── SOURCE MATERIAL ──
(** The step from the point of view of the core that acts. *)
Lemma own_op_refines own other l2 (m : M) o B :
  dual_shows (own, other, l2, m) B -> op_ok o ->
  exists vs own' other' l2' m',
    (match o with
     | MRead a len => '(v, st) ← snooped_read own (Some other) l2 a len m; Ok ([v], st)
     | MWrite a len v => st ← snooped_write own (Some other) l2 a len v m; Ok ([], st)
     end) = Ok (vs, (own', Some other', l2', m')) /\
    vs = (flat_op o B).1 /\ dual_shows (own', other', l2', m') (flat_op o B).2.
Proof.
  intros [Hc HB] Ho. destruct o as [a len | a len v]; cbn in Ho; destruct Ho as (Ha & Hk & Hb).
  - destruct (snooped_read_ok own other l2 m a len Hc Ha Hk Hb) as (a' & b' & l2' & m' & E & Hc' & Hv).
    rewrite E. cbn. eexists _, a', b', l2', m'. split; [reflexivity | split].
    + rewrite (block_read_flat (cview own other l2 m)) by (try done; by apply cview_is_block).
      f_equal. by apply flat_read_ext.
    + split; [done |]. intros x Hx. rewrite <- HB by done. by apply bytes_of_ext.
  - destruct (snooped_write_ok own other l2 m a len v Hc Ha Hk Hb)
      as (a' & b' & l2' & m' & E & Hc' & Hv).
    rewrite E. cbn. eexists _, a', b', l2', m'. split; [reflexivity | split; [done |]].
    split; [done |]. intros x Hx. rewrite (bytes_of_ext _ _ x Hv Hx).
    set (V' := fun k => if k =? blk a then _ (cview own other l2 m (blk a)) _ _ v else _ k).
    rewrite (block_write_flat (cview own other l2 m) V' a len v);
      [| by apply cview_is_block | done | done].
    unfold flat_write. case_if; [done |]. by apply HB.
Qed.
(* ===== verification/Mmio.v ===== *)
(** * Memory-mapped devices (src/memory/mmio.c, src/device/, include/memory/mmio.h)

    Byte memories with the host accesses of pmem.c, the device space and its
    registration, dispatch of an access to a device and its callback, and the
    devices of the build configuration: serial port, clock, VGA and keyboard.
    What the host supplies arrives through the state: [timeofday] is the answer
    of the n-th [gettimeofday], [sdl_poll] the events of the n-th poll. *)

From S2P Require Import Prelude Word State.

(** ** Byte memories *)

Abbreviation bytemap := (gmap Z Z).

Definition mem_get (m : bytemap) (a : Z) : Z := default 0 (m !! a).

Definition mem_bytes (m : bytemap) (a : Z) (n : nat) : list Z := mem_get m <$> seqZ_from a n.

Fixpoint mem_put (m : bytemap) (a : Z) (bs : list Z) : bytemap :=
  match bs with
  | [] => m
  | b :: bs => mem_put (<[a := b]> m) (a + 1) bs
  end.

(** [host_read] and [host_write]: a width other than 1, 2, 4, 8 reads 0 and
    writes nothing. *)
Definition host_width (len : Z) : bool := (len =? 1) || (len =? 2) || (len =? 4) || (len =? 8).

Definition host_read (m : bytemap) (a len : Z) : Z :=
  if host_width len then le_word (mem_bytes m a (Z.to_nat len)) else 0.

Definition host_write (m : bytemap) (a len v : Z) : bytemap :=
  if host_width len then mem_put m a (le_bytes (Z.to_nat len) v) else m.

Definition mem_wf (m : bytemap) : Prop := map_Forall (fun _ b => is_byte b) m.

Lemma mem_get_byte m a : mem_wf m -> is_byte (mem_get m a).
Proof.
  intros Hm. unfold mem_get. destruct (m !! a) eqn:E; cbn; [by eapply Hm | unfold is_byte; lia].
Qed.

Lemma mem_put_wf m a bs : mem_wf m -> Forall is_byte bs -> mem_wf (mem_put m a bs).
Proof.
  intros Hm Hb. revert m a Hm. induction Hb as [|b bs Hb _ IH]; intros m a Hm; cbn; [done |].
  apply IH. by apply map_Forall_insert_2.
Qed.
───
● WHAT TO WORK ON: All of the records shown above should be reproduced exactly.

● OUTPUT:
(** The step from the point of view of the core that acts. *)
Lemma own_op_refines own other l2 (m : M) o B :
  dual_shows (own, other, l2, m) B -> op_ok o ->
  exists vs own' other' l2' m',
    (match o with
     | MRead a len => '(v, st) ← snooped_read own (Some other) l2 a len m; Ok ([v], st)
     | MWrite a len v => st ← snooped_write own (Some other) l2 a len v m; Ok ([], st)
     end) = Ok (vs, (own', Some other', l2', m')) /\
    vs = (flat_op o B).1 /\ dual_shows (own', other', l2', m') (flat_op o B).2.
Proof.
  intros [Hc HB] Ho. destruct o as [a len | a len v]; cbn in Ho; destruct Ho as (Ha & Hk & Hb).
  - destruct (snooped_read_ok own other l2 m a len Hc Ha Hk Hb) as (a' & b' & l2' & m' & E & Hc' & Hv).
    rewrite E. cbn. eexists _, a', b', l2', m'. split; [reflexivity | split].
    + rewrite (block_read_flat (cview own other l2 m)) by (try done; by apply cview_is_block).
      f_equal. by apply flat_read_ext.
    + split; [done |]. intros x Hx. rewrite <- HB by done. by apply bytes_of_ext.
  - destruct (snooped_write_ok own other l2 m a len v Hc Ha Hk Hb)
      as (a' & b' & l2' & m' & E & Hc' & Hv).
    rewrite E. cbn. eexists _, a', b', l2', m'. split; [reflexivity | split; [done |]].
    split; [done |]. intros x Hx. rewrite (bytes_of_ext _ _ x Hv Hx).
    set (V' := fun k => if k =? blk a then _ (cview own other l2 m (blk a)) _ _ v else _ k).
    rewrite (block_write_flat (cview own other l2 m) V' a len v);
      [| by apply cview_is_block | done | done].
    unfold flat_write. case_if; [done |]. by apply HB.
Qed.
(* ===== verification/Mmio.v ===== *)
(** * Memory-mapped devices (src/memory/mmio.c, src/device/, include/memory/mmio.h)

    Byte memories with the host accesses of pmem.c, the device space and its
    registration, dispatch of an access to a device and its callback, and the
    devices of the build configuration: serial port, clock, VGA and keyboard.
    What the host supplies arrives through the state: [timeofday] is the answer
    of the n-th [gettimeofday], [sdl_poll] the events of the n-th poll. *)

From S2P Require Import Prelude Word State.

(** ** Byte memories *)

Abbreviation bytemap := (gmap Z Z).

Definition mem_get (m : bytemap) (a : Z) : Z := default 0 (m !! a).

Definition mem_bytes (m : bytemap) (a : Z) (n : nat) : list Z := mem_get m <$> seqZ_from a n.

Fixpoint mem_put (m : bytemap) (a : Z) (bs : list Z) : bytemap :=
  match bs with
  | [] => m
  | b :: bs => mem_put (<[a := b]> m) (a + 1) bs
  end.

(** [host_read] and [host_write]: a width other than 1, 2, 4, 8 reads 0 and
    writes nothing. *)
Definition host_width (len : Z) : bool := (len =? 1) || (len =? 2) || (len =? 4) || (len =? 8).

Definition host_read (m : bytemap) (a len : Z) : Z :=
  if host_width len then le_word (mem_bytes m a (Z.to_nat len)) else 0.

Definition host_write (m : bytemap) (a len v : Z) : bytemap :=
  if host_width len then mem_put m a (le_bytes (Z.to_nat len) v) else m.

Definition mem_wf (m : bytemap) : Prop := map_Forall (fun _ b => is_byte b) m.

Lemma mem_get_byte m a : mem_wf m -> is_byte (mem_get m a).
Proof.
  intros Hm. unfold mem_get. destruct (m !! a) eqn:E; cbn; [by eapply Hm | unfold is_byte; lia].
Qed.

Lemma mem_put_wf m a bs : mem_wf m -> Forall is_byte bs -> mem_wf (mem_put m a bs).
Proof.
  intros Hm Hb. revert m a Hm. induction Hb as [|b bs Hb _ IH]; intros m a Hm; cbn; [done |].
  apply IH. by apply map_Forall_insert_2.
Qed.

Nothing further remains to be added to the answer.